TASK ITEM:
A word-for-word repetition of all the entries is needed.

(Stored data)
########################################

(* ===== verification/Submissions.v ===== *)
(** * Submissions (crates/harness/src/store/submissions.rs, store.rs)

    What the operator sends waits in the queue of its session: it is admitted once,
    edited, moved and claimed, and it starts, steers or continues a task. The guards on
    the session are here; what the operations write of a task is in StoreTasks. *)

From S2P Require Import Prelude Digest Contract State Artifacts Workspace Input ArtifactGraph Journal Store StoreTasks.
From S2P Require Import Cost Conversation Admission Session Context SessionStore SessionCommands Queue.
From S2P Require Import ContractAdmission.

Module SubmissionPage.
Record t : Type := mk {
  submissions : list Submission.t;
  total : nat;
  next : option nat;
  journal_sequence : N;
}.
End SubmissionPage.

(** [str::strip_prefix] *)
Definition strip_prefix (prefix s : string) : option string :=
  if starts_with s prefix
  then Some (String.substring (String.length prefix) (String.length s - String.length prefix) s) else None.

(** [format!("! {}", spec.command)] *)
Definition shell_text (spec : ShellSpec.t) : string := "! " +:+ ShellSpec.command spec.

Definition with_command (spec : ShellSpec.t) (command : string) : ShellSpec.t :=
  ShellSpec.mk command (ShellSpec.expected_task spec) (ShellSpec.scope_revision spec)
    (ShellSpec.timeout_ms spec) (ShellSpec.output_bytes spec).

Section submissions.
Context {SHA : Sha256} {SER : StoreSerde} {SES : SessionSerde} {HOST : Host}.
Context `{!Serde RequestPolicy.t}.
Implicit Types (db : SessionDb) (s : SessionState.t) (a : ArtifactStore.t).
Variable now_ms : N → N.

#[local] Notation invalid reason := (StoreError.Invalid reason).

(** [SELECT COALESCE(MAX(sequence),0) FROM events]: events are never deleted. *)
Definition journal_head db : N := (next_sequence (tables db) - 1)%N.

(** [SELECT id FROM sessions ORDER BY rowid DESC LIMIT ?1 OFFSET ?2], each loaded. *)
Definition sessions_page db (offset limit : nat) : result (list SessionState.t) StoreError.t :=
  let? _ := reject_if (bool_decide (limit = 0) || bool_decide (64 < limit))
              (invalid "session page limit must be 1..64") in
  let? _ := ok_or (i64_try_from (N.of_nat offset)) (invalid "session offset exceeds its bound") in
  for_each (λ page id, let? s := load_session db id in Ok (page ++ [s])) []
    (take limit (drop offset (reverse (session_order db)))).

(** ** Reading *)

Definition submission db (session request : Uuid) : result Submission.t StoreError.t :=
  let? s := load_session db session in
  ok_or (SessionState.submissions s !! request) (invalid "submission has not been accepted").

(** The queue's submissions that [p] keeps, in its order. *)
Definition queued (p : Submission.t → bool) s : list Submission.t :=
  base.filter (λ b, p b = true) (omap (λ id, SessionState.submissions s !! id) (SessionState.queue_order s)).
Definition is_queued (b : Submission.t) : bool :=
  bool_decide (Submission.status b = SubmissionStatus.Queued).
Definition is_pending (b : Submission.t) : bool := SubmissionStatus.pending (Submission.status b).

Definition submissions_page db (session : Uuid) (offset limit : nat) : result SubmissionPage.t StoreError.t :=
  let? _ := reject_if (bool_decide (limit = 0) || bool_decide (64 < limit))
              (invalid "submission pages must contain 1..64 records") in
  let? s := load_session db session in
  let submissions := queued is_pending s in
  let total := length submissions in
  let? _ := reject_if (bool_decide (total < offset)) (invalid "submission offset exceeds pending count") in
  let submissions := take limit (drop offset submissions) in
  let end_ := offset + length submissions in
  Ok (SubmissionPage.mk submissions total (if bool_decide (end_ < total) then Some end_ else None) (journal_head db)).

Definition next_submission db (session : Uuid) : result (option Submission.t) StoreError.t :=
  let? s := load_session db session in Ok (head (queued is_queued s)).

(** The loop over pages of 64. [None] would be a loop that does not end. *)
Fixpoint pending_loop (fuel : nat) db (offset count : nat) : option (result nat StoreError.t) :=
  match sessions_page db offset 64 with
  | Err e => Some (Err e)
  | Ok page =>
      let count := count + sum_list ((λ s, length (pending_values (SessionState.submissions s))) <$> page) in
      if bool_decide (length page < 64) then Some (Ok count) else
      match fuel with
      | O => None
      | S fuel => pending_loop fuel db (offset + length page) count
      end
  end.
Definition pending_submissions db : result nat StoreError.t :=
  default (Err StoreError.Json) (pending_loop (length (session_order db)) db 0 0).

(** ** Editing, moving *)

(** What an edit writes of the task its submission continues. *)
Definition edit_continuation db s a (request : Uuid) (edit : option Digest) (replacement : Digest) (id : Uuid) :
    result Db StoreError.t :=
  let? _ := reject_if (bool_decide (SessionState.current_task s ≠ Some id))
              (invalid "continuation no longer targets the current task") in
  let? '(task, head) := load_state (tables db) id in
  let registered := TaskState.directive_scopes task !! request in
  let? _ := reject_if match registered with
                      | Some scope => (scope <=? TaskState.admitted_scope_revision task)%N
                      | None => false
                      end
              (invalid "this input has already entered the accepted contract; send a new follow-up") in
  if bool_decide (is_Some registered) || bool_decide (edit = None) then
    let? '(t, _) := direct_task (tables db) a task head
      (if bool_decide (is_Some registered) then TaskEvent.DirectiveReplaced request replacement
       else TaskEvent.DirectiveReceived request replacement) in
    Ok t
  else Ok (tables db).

########################################

SOLUTION TO THE PROBLEM:
(* ===== verification/Submissions.v ===== *)
(** * Submissions (crates/harness/src/store/submissions.rs, store.rs)

    What the operator sends waits in the queue of its session: it is admitted once,
    edited, moved and claimed, and it starts, steers or continues a task. The guards on
    the session are here; what the operations write of a task is in StoreTasks. *)

From S2P Require Import Prelude Digest Contract State Artifacts Workspace Input ArtifactGraph Journal Store StoreTasks.
From S2P Require Import Cost Conversation Admission Session Context SessionStore SessionCommands Queue.
From S2P Require Import ContractAdmission.

Module SubmissionPage.
Record t : Type := mk {
  submissions : list Submission.t;
  total : nat;
  next : option nat;
  journal_sequence : N;
}.
End SubmissionPage.

(** [str::strip_prefix] *)
Definition strip_prefix (prefix s : string) : option string :=
  if starts_with s prefix
  then Some (String.substring (String.length prefix) (String.length s - String.length prefix) s) else None.

(** [format!("! {}", spec.command)] *)
Definition shell_text (spec : ShellSpec.t) : string := "! " +:+ ShellSpec.command spec.

Definition with_command (spec : ShellSpec.t) (command : string) : ShellSpec.t :=
  ShellSpec.mk command (ShellSpec.expected_task spec) (ShellSpec.scope_revision spec)
    (ShellSpec.timeout_ms spec) (ShellSpec.output_bytes spec).

Section submissions.
Context {SHA : Sha256} {SER : StoreSerde} {SES : SessionSerde} {HOST : Host}.
Context `{!Serde RequestPolicy.t}.
Implicit Types (db : SessionDb) (s : SessionState.t) (a : ArtifactStore.t).
Variable now_ms : N → N.

#[local] Notation invalid reason := (StoreError.Invalid reason).

(** [SELECT COALESCE(MAX(sequence),0) FROM events]: events are never deleted. *)
Definition journal_head db : N := (next_sequence (tables db) - 1)%N.

(** [SELECT id FROM sessions ORDER BY rowid DESC LIMIT ?1 OFFSET ?2], each loaded. *)
Definition sessions_page db (offset limit : nat) : result (list SessionState.t) StoreError.t :=
  let? _ := reject_if (bool_decide (limit = 0) || bool_decide (64 < limit))
              (invalid "session page limit must be 1..64") in
  let? _ := ok_or (i64_try_from (N.of_nat offset)) (invalid "session offset exceeds its bound") in
  for_each (λ page id, let? s := load_session db id in Ok (page ++ [s])) []
    (take limit (drop offset (reverse (session_order db)))).

(** ** Reading *)

Definition submission db (session request : Uuid) : result Submission.t StoreError.t :=
  let? s := load_session db session in
  ok_or (SessionState.submissions s !! request) (invalid "submission has not been accepted").

(** The queue's submissions that [p] keeps, in its order. *)
Definition queued (p : Submission.t → bool) s : list Submission.t :=
  base.filter (λ b, p b = true) (omap (λ id, SessionState.submissions s !! id) (SessionState.queue_order s)).
Definition is_queued (b : Submission.t) : bool :=
  bool_decide (Submission.status b = SubmissionStatus.Queued).
Definition is_pending (b : Submission.t) : bool := SubmissionStatus.pending (Submission.status b).

Definition submissions_page db (session : Uuid) (offset limit : nat) : result SubmissionPage.t StoreError.t :=
  let? _ := reject_if (bool_decide (limit = 0) || bool_decide (64 < limit))
              (invalid "submission pages must contain 1..64 records") in
  let? s := load_session db session in
  let submissions := queued is_pending s in
  let total := length submissions in
  let? _ := reject_if (bool_decide (total < offset)) (invalid "submission offset exceeds pending count") in
  let submissions := take limit (drop offset submissions) in
  let end_ := offset + length submissions in
  Ok (SubmissionPage.mk submissions total (if bool_decide (end_ < total) then Some end_ else None) (journal_head db)).

Definition next_submission db (session : Uuid) : result (option Submission.t) StoreError.t :=
  let? s := load_session db session in Ok (head (queued is_queued s)).

(** The loop over pages of 64. [None] would be a loop that does not end. *)
Fixpoint pending_loop (fuel : nat) db (offset count : nat) : option (result nat StoreError.t) :=
  match sessions_page db offset 64 with
  | Err e => Some (Err e)
  | Ok page =>
      let count := count + sum_list ((λ s, length (pending_values (SessionState.submissions s))) <$> page) in
      if bool_decide (length page < 64) then Some (Ok count) else
      match fuel with
      | O => None
      | S fuel => pending_loop fuel db (offset + length page) count
      end
  end.
Definition pending_submissions db : result nat StoreError.t :=
  default (Err StoreError.Json) (pending_loop (length (session_order db)) db 0 0).

(** ** Editing, moving *)

(** What an edit writes of the task its submission continues. *)
Definition edit_continuation db s a (request : Uuid) (edit : option Digest) (replacement : Digest) (id : Uuid) :
    result Db StoreError.t :=
  let? _ := reject_if (bool_decide (SessionState.current_task s ≠ Some id))
              (invalid "continuation no longer targets the current task") in
  let? '(task, head) := load_state (tables db) id in
  let registered := TaskState.directive_scopes task !! request in
  let? _ := reject_if match registered with
                      | Some scope => (scope <=? TaskState.admitted_scope_revision task)%N
                      | None => false
                      end
              (invalid "this input has already entered the accepted contract; send a new follow-up") in
  if bool_decide (is_Some registered) || bool_decide (edit = None) then
    let? '(t, _) := direct_task (tables db) a task head
      (if bool_decide (is_Some registered) then TaskEvent.DirectiveReplaced request replacement
       else TaskEvent.DirectiveReceived request replacement) in
    Ok t
  else Ok (tables db).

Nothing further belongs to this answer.